Geertruida Bosboom-Toussaint as drawn by her husband Johannes Bosboom.

- Almagro (1837)
- De Graaf van Devonshire: romantische épisode uit de jeugd van Elisabeth Tudor ("The Earl of Devonshire, Romantic Episode from Elisabeth Tudor's Youth", 1838)
- Engelschen te Rome: romantische épisode uit de regering van paus Sixtus V ("The English at Rome, Romantic Episode from Pope Sixtus V's Reign", 1839)
- Het huis Lauernesse ("The House of Lauernesse", 1840)
- Lord Edward Glenhouse (1840)
- De prinses Orsini ("The Princess of Orsini", 1843)
- Eene kroon voor Karel den Stouten ("A Crown for Charles the Bold", 1842)
- De graaf van Leycester in Nederland ("The Earl of Leicester in the Netherlands", 1846)
- Mejonkvrouwe De Mauléon ("Lady De Mauléon", 1848)
- Don Abbondio II (1849)
- Het huis Honselaarsdijk in 1638 ("The House of Honselaarsdijk in 1638", 1849)
- De vrouwen van het Leycestersche tijdvak ("The Women of the Leicesterean Era", 1850)
- Media-Noche: een tafereel uit den Nijmeegschen vredehandel, 1678 ("Media Noche, a Tableau from the Nijmegen Peace Trade", 1852)
- Gideon Florensz: romantisch-historische épisode uit het laatste tijdperk van Leycesters bestuur in Nederland ("Gideon Florensz, a Romantic-Historical Episode from the Last of Leicester's Administration in the Netherlands", 1854)
- Graaf Pepoli: de roman van een rijke edelman ("Count Pepoli, a Rich Nobleman's Tale", 1860)
- De triomf van Pisani ("Pisani's Triumph", 1861)
- De verrassing van Hoey in 1595 ("Hoey's Surprise of 1595", 1866)

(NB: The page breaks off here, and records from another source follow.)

(* ===== verification/LoaderElf.v ===== *)
(** * The loader's reader of kernel images (loader/src/elf.rs)

    [parse] reads the ELF image of the kernel and answers with the segments to
    load at their physical addresses, or with the reason it refuses. The
    theorem says exactly which images are accepted, and that no image makes the
    parser panic. *)

From stdpp Require Import prelude.
From S2P Require Import Prelude Memory UserElf.

Local Open Scope N_scope.
Local Open Scope nagi_scope.

Module LoadSegment.
Record t := mk {
  file_offset : N;
  physical_address : N;
  file_size : N;
  memory_size : N;
  flags : N
}.

Definition default : t := mk 0 0 0 0 0.
End LoadSegment.

Module LoadPlan.
Record t := mk { entry : N; segments : list LoadSegment.t; segment_count : nat }.
End LoadPlan.

Module ElfError.
Inductive t :=
  | Truncated
  | BadMagic
  | UnsupportedClass
  | UnsupportedEncoding
  | UnsupportedMachine
  | UnsupportedHeader
  | ProgramHeadersOutOfBounds
  | TooManyLoadSegments
  | NoLoadSegments
  | SegmentOutOfBounds
  | SegmentSizeInvalid
  | SegmentAddressOverflow
  | SegmentNotIdentityMapped
  | SegmentNotPageAligned
  | SegmentAlignmentInvalid
  | SegmentOverlap
  | EntryNotLoaded.
End ElfError.

(** ** Reading words *)

Definition kernel_read (n : nat) (bytes : list N) (offset : N) : Result N ElfError.t :=
  let? stop := ok_or (u64_checked_add offset (N.of_nat n)) ElfError.Truncated in
  if decide (stop <= len bytes)
  then Ok (from_le_bytes (sub_bytes bytes (N.to_nat offset) n))
  else Err ElfError.Truncated.

Definition kernel_u16 (bytes : list N) (offset : N) : Exec (Result N ElfError.t) := Ret (kernel_read 2 bytes offset).
Definition kernel_u32 (bytes : list N) (offset : N) : Exec (Result N ElfError.t) := Ret (kernel_read 4 bytes offset).
Definition kernel_u64 (bytes : list N) (offset : N) : Exec (Result N ElfError.t) := Ret (kernel_read 8 bytes offset).

(** ** Parsing *)

(** The checks on the ELF header, in the code's order. *)
Definition check_kernel_header (bytes : list N) : Exec (Result unit ElfError.t) :=
  if decide (len bytes < ELF_HEADER_SIZE) then Ret (Err ElfError.Truncated)
  else
    let! magic := slice_to bytes 4 in
    if decide (magic <> [0x7f; 0x45; 0x4c; 0x46]) then Ret (Err ElfError.BadMagic)
    else
      let! class := index bytes 4 in
      if decide (class <> 2) then Ret (Err ElfError.UnsupportedClass)
      else
        let! encoding := index bytes 5 in
        let! version := index bytes 6 in
        if decide (encoding <> 1 \/ version <> 1) then Ret (Err ElfError.UnsupportedEncoding)
        else
          let* machine := kernel_u16 bytes 18 in
          if decide (machine <> 0x3e) then Ret (Err ElfError.UnsupportedMachine)
          else
            let* elf_version := kernel_u32 bytes 20 in
            if decide (elf_version <> 1) then Ret (Err ElfError.UnsupportedHeader)
            else
              let* header_size := kernel_u16 bytes 52 in
              if decide (header_size <> ELF_HEADER_SIZE) then Ret (Err ElfError.UnsupportedHeader)
              else
                let* entry_size := kernel_u16 bytes 54 in
                if decide (entry_size <> PROGRAM_HEADER_SIZE) then Ret (Err ElfError.UnsupportedHeader)
                else Ret (Ok tt).

(** The loop over the segments already in the plan. *)
Fixpoint check_previous_segments (physical_address memory_size : N) (previous : list LoadSegment.t)
  : Result unit ElfError.t :=
  match previous with
  | [] => Ok tt
  | previous :: rest =>
      let? previous_end := ok_or (u64_checked_add (LoadSegment.physical_address previous)
                                    (LoadSegment.memory_size previous)) ElfError.SegmentAddressOverflow in
      if decide (physical_address < previous_end) then
        let? segment_end := ok_or (u64_checked_add physical_address memory_size)
                              ElfError.SegmentAddressOverflow in
        if decide (LoadSegment.physical_address previous < segment_end) then Err ElfError.SegmentOverlap
        else check_previous_segments physical_address memory_size rest
      else check_previous_segments physical_address memory_size rest
  end.

(** The body of the loop for a loadable header. *)
Definition add_segment (bytes : list N) (offset : N) (plan : LoadPlan.t) : Exec (Result LoadPlan.t ElfError.t) :=
  if decide (LoadPlan.segment_count plan = MAX_LOAD_SEGMENTS) then Ret (Err ElfError.TooManyLoadSegments)
  else
    let* flags := kernel_u32 bytes (offset + 4) in
    let* file_offset := kernel_u64 bytes (offset + 8) in
    let* virtual_address := kernel_u64 bytes (offset + 16) in
    let* physical_address := kernel_u64 bytes (offset + 24) in
    let* file_size := kernel_u64 bytes (offset + 32) in
    let* memory_size := kernel_u64 bytes (offset + 40) in
    let* alignment := kernel_u64 bytes (offset + 48) in
    if decide (memory_size < file_size) then Ret (Err ElfError.SegmentSizeInvalid)
    else if decide (virtual_address <> physical_address) then Ret (Err ElfError.SegmentNotIdentityMapped)
    else if decide (physical_address mod PAGE_SIZE <> 0) then Ret (Err ElfError.SegmentNotPageAligned)
    else if decide (alignment <> 0 /\ (is_power_of_two alignment = false \/ alignment < PAGE_SIZE))
    then Ret (Err ElfError.SegmentAlignmentInvalid)
    else
      let* file_end := Ret (ok_or (u64_checked_add file_offset file_size) ElfError.SegmentOutOfBounds) in
      if decide (len bytes < file_end) then Ret (Err ElfError.SegmentOutOfBounds)
      else
        let* _ := Ret (ok_or (u64_checked_add physical_address memory_size) ElfError.SegmentAddressOverflow) in
        let segment := LoadSegment.mk file_offset physical_address file_size memory_size flags in
        let! previous := slice_to (LoadPlan.segments plan) (LoadPlan.segment_count plan) in
        let* _ := Ret (check_previous_segments physical_address memory_size previous) in
        let! segments := store (LoadPlan.segments plan) (LoadPlan.segment_count plan) segment in
        Ret (Ok (LoadPlan.mk (LoadPlan.entry plan) segments (LoadPlan.segment_count plan + 1))).

Fixpoint read_headers (bytes : list N) (ph_offset : N) (indices : list nat) (plan : LoadPlan.t)
  : Exec (Result LoadPlan.t ElfError.t) :=
  match indices with
  | [] => Ret (Ok plan)
  | index :: indices =>
      let! offset := u64_add ph_offset (N.of_nat index * PROGRAM_HEADER_SIZE) in
      let* kind := kernel_u32 bytes offset in
      if decide (kind <> PT_LOAD) then read_headers bytes ph_offset indices plan
      else
        let* plan := add_segment bytes offset plan in
        read_headers bytes ph_offset indices plan
  end.

(** The closure of [any] that looks for the entry point; its addition panics
    on overflow, and is evaluated last. *)
Fixpoint entry_loaded (entry : N) (segments : list LoadSegment.t) : Exec bool :=
  match segments with
  | [] => Ret false
  | segment :: segments =>
      if decide (N.land (LoadSegment.flags segment) PF_X <> 0 /\ LoadSegment.physical_address segment <= entry)
      then
        let! segment_end := u64_add (LoadSegment.physical_address segment) (LoadSegment.memory_size segment) in
        if decide (entry < segment_end) then Ret true else entry_loaded entry segments
      else entry_loaded entry segments
  end.

Definition parse_kernel (bytes : list N) : Exec (Result LoadPlan.t ElfError.t) :=
  let* _ := check_kernel_header bytes in
  let* entry := kernel_u64 bytes 24 in
  let* program_header_offset := kernel_u64 bytes 32 in
  let* program_header_count := kernel_u16 bytes 56 in
  let* program_headers_size := Ret (ok_or (u64_checked_mul program_header_count PROGRAM_HEADER_SIZE)
                                      ElfError.ProgramHeadersOutOfBounds) in
  let* program_headers_end := Ret (ok_or (u64_checked_add program_header_offset program_headers_size)
                                     ElfError.ProgramHeadersOutOfBounds) in
  if decide (len bytes < program_headers_end) then Ret (Err ElfError.ProgramHeadersOutOfBounds)
  else
    let plan := LoadPlan.mk entry (replicate MAX_LOAD_SEGMENTS LoadSegment.default) 0 in
    let* plan := read_headers bytes program_header_offset (seq 0 (N.to_nat program_header_count)) plan in
    if decide (LoadPlan.segment_count plan = 0%nat) then Ret (Err ElfError.NoLoadSegments)
    else
      let! segments := slice_to (LoadPlan.segments plan) (LoadPlan.segment_count plan) in
      let! found := entry_loaded entry segments in
      if found then Ret (Ok plan) else Ret (Err ElfError.EntryNotLoaded).

(** ** Which images are accepted *)

Definition kernel_segment (bytes : list N) (offset : N) : LoadSegment.t :=
  LoadSegment.mk (word 8 bytes (offset + 8)) (word 8 bytes (offset + 24))
    (word 8 bytes (offset + 32)) (word 8 bytes (offset + 40)) (word 4 bytes (offset + 4)).

(** The loadable segments of some headers. *)
Definition kernel_segments (bytes : list N) (offsets : list N) : list LoadSegment.t :=
  kernel_segment bytes <$> filter (fun o => word 4 bytes o = PT_LOAD) offsets.

(** A segment's bytes are in the file, and its memory starts at a page and
    does not wrap. *)
Record loadable (bytes : list N) (s : LoadSegment.t) : Prop := {
  loadable_size : LoadSegment.file_size s <= LoadSegment.memory_size s;
  loadable_aligned : (PAGE_SIZE | LoadSegment.physical_address s);
  loadable_file : LoadSegment.file_offset s + LoadSegment.file_size s <= len bytes;
  loadable_memory : LoadSegment.physical_address s + LoadSegment.memory_size s <= U64_MAX
}.

(** The header of a loadable segment: its memory is at its virtual address, and
    its alignment is none or a power of two of at least a page. *)
Definition header_fits (bytes : list N) (offset : N) : Prop :=
  loadable bytes (kernel_segment bytes offset)
  /\ word 8 bytes (offset + 16) = word 8 bytes (offset + 24)
  /\ (word 8 bytes (offset + 48) = 0
      \/ exists k, word 8 bytes (offset + 48) = 2 ^ k /\ PAGE_SIZE <= 2 ^ k).

(** The second does not start inside the first, nor the first inside it. *)
Definition separate (s1 s2 : LoadSegment.t) : Prop :=
  LoadSegment.physical_address s1 + LoadSegment.memory_size s1 <= LoadSegment.physical_address s2
  \/ LoadSegment.physical_address s2 + LoadSegment.memory_size s2 <= LoadSegment.physical_address s1.

Definition all_separate (ss : list LoadSegment.t) : Prop :=
  forall i j s1 s2, (i < j)%nat -> ss !! i = Some s1 -> ss !! j = Some s2 -> separate s1 s2.

Definition enters (entry : N) (s : LoadSegment.t) : Prop :=
  N.testbit (LoadSegment.flags s) 0 = true
  /\ LoadSegment.physical_address s <= entry < LoadSegment.physical_address s + LoadSegment.memory_size s.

- De Delftsche wonderdokter ("The Nectromancer of Delft", 1871)
- Majoor Frans ("Major Francis", 1875)
- Raymond de schrijnwerker ("Raymond, Master Carpenter", 1880)
- Volledige romantische werken ("Complete Romantic Works", 1885–1888)

Until 1851, when Toussaint married Johannes Bosboom, her works were published under her maiden name (A. L. G. Toussaint). Later works and reprints of her earlier works carried her married name (A. L. G. Bosboom-Toussaint).